20/05/2026
Yesterweek was a busy one for TartuNLP: our researchers were out sharing ideas, presenting their work, and representing Estonian and Finno-Ugric NLP at international conferences 📚
At 𝐋𝐑𝐄𝐂 𝟐𝟎𝟐𝟔 in Palma de Mallorca, our team presented four papers:
🔹 "Estonian WinoGrande Dataset: Comparative Analysis of LLM Performance on Human and Machine Translation"

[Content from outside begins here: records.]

Lemma add_ref_state by_id pairs st files p st' :
  sound_chunks by_id -> no_clash by_id -> refs_state by_id pairs st files ->
  add_raw_chunk_ref by_id p.1 st p.2 = Ok st' ->
  exists files', refs_state by_id (pairs ++ [p]) st' files'.
Proof.
  intros Hsound Hclash [Hr Hl Ho Hw Hf Hc] H.
  apply result_bind_Ok in H as (chunk & Hchunk%ok_or_Ok & ([] & Hh%reject_unless & (w & Hput & [= <-])
    %result_bind_Ok)%result_bind_Ok).
  destruct (Hsound _ _ Hchunk) as (o & record & E). pose proof (sound_content o record) as Hcontent.
  rewrite <- E in Hcontent.
  assert (Forall2 (written_ref by_id) (pairs ++ [p]) (rr_refs st ++ [ref_of p.1 chunk])) as Hr'.
  { apply Forall2_app; [done|]. constructor; [|constructor]. by exists chunk. }
  set (bytes := xr_bytes chunk) in *. rewrite Hcontent in Hput. simpl in Hput.
  destruct (decide (bytes ∈ files)) as [Hin|Hnin].
  - (* written before *)
    assert (hash_bytes bytes ∈ rr_written_hashes st) as Hwr
      by (apply Hw; by apply (list_elem_of_fmap_2 hash_bytes)).
    rewrite bool_decide_true in Hput by done. injection Hput as <-.
    exists files. split; [exact Hr'|exact Hl|exact Ho| | |]; simpl; rewrite ?Hcontent; simpl.
    + intros h. rewrite <- Hw. set_solver.
    + intros b. rewrite Hf. split.
      * intros (q & x & Hq & Hx & Hb). exists q, x. split_and!; [apply elem_of_app; by left|done|done].
      * intros (q & x & [Hq|Hq%list_elem_of_singleton]%elem_of_app & Hx & Hb); [by exists q, x|].
        subst q. apply Hf. assert (x = chunk) as -> by congruence. by rewrite <- Hb.
    + by rewrite (proj2 (Hc (hash_bytes bytes) _) (ex_intro _ bytes (conj Hin (conj eq_refl eq_refl)))).
  - (* a new file *)
    assert (hash_bytes bytes ∉ rr_written_hashes st) as Hnw.
    { intros (b & Hb & Hbin)%Hw%list_elem_of_fmap. apply Hnin.
      destruct (proj1 (Hf b) Hbin) as (q & x & _ & Hx & Hxb).
      destruct (Hsound _ _ Hx) as (o' & record' & E').
      assert (bytes = b) as ->; [|done]. rewrite <- Hxb. apply (Hclash _ _ _ _ Hchunk Hx).
      rewrite Hcontent. rewrite E', sound_content, <- E', Hxb. done. }
    rewrite bool_decide_false in Hput by done. simpl in Hput.
    apply (push_file_log _ _ _ _ _ Hl) in Hput.
    exists (files ++ [bytes]). split; [exact Hr'| | | | |]; simpl; rewrite ?Hcontent; simpl.
    + unfold chunk_files. by rewrite map_app.
    + rewrite map_app. apply NoDup_app. split_and!; [done| |apply NoDup_singleton].
      intros h Hh' ->%list_elem_of_singleton. by apply Hnw, Hw.
    + intros h. rewrite map_app, elem_of_app, <- Hw, elem_of_union, elem_of_singleton.
      simpl. rewrite list_elem_of_singleton. naive_solver.
    + intros b. rewrite elem_of_app, Hf, list_elem_of_singleton. split.
      * intros [(q & x & Hq & Hx & Hb)| ->].
        -- exists q, x. split_and!; [apply elem_of_app; by left|done|done].
        -- exists p, chunk. split_and!; [apply elem_of_app; right; left|done|done].
      * intros (q & x & [Hq|Hq%list_elem_of_singleton]%elem_of_app & Hx & Hb); [left; by exists q, x|].
        subst q. right. assert (x = chunk) as -> by congruence. done.
    + destruct (rr_contents_by_hash st !! hash_bytes bytes) as [c|] eqn:Hlook.
      { apply Hc in Hlook as (b & Hb & Hhb & _). exfalso. apply Hnw, Hw. rewrite Hhb.
        by apply (list_elem_of_fmap_2 hash_bytes). }
      intros h c. rewrite lookup_insert_Some, Hc. setoid_rewrite elem_of_app.
      setoid_rewrite list_elem_of_singleton. split.
      * intros [[<- <-]|[Hne (b & Hb & -> & ->)]]; [exists bytes; naive_solver|exists b; naive_solver].
      * intros (b & [Hb| ->] & -> & ->); [right|by left].
        split; [|by exists b]. intros Eh. apply Hnw, Hw. rewrite Eh.
        by apply (list_elem_of_fmap_2 hash_bytes).
Qed.

(** The references, the contents and the files of an export. *)
Lemma raw_refs_state by_id infos refs contents w :
  sound_chunks by_id -> no_clash by_id ->
  build_raw_chunk_refs by_id infos (MkWritten ∅ []) = Ok (refs, contents, w) ->
  exists st files, refs_state by_id (event_refs infos) st files
    /\ refs = rr_refs st /\ w = rr_written st
    /\ forall c, c ∈ contents <-> exists h, rr_contents_by_hash st !! h = Some c.
Proof.
  intros Hsound Hclash (st & Hst & [= <- <- <-])%result_bind_Ok.
  rewrite fold_event_refs in Hst.
  assert (exists files, refs_state by_id (event_refs infos) st files) as [files Hfiles].
  { revert Hst. apply (try_fold_inv (fun pairs st => exists files, refs_state by_id pairs st files)).
    - intros pairs p s s' _ [files Hf] H. by eapply add_ref_state.
    - exists []. split; simpl; try done; [constructor|by intros; rewrite elem_of_nil| |].
      + intros b. split; [by intros ?%elem_of_nil|]. by intros (? & ? & ?%elem_of_nil & _).
      + intros h c. rewrite lookup_empty. split; [done|]. by intros (? & ?%elem_of_nil & _). }
  exists st, files. split_and!; [done|done|done|]. intros c.
  rewrite (fmap_Permutation snd _ _ (merge_sort_Permutation _ _)), list_elem_of_fmap. split.
  - intros ([h c'] & -> & Hin%elem_of_map_to_list). by exists h.
  - intros [h Hin%elem_of_map_to_list]. by exists (h, c).
Qed.

(** ** Infos by key *)

Lemma insert_all_lookup {A K} `{Countable K} (f : A -> K) (m : gmap K A) l k :
  foldl (fun m x => <[f x := x]> m) m l !! k
  = match List.find (fun x => bool_decide (f x = k)) (reverse l) with
    | Some x => Some x
    | None => m !! k
    end.
Proof.
  induction l as [|x l IH] using rev_ind; simpl; [done|].
  rewrite foldl_app, reverse_app. simpl. case_bool_decide as E.
  - by rewrite E, lookup_insert_eq.
  - by rewrite lookup_insert_ne.
Qed.

Lemma find_unique {A K} `{EqDecision K} (f : A -> K) l x :
  NoDup (f <$> l) -> x ∈ l -> List.find (fun y => bool_decide (f y = f x)) l = Some x.
Proof.
  induction l as [|y l IH]; intros Hn Hx; [by apply elem_of_nil in Hx|]. simpl in *.
  apply NoDup_cons in Hn as [Hy Hn]. apply elem_of_cons in Hx as [->|Hx]; [by rewrite bool_decide_true|].
  rewrite bool_decide_false; [by apply IH|]. intros E. apply Hy. rewrite E.
  by apply (list_elem_of_fmap_2 f).
Qed.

by Marii Ojastu, Hele-Andra Kuulmets, Aleksei Dorkin, Marika Borovikova, Dage Särg and Kairit Sirts
🔹 "Towards Consistent Detection of Cognitive Distortions: LLM-Based Annotation and Dataset-Agnostic Evaluation"
by Neha Sharma, Navneet Agarwal and Kairit Sirts
🔹 "Creation of the Estonian Subjectivity Dataset: Assessing the Degree of Subjectivity on a Scale"
by Karl Gustav Gailit, Kadri Muischnek and Kairit Sirts
🔹 "Document-Level Text Simplification in Estonian Using Large Language Models"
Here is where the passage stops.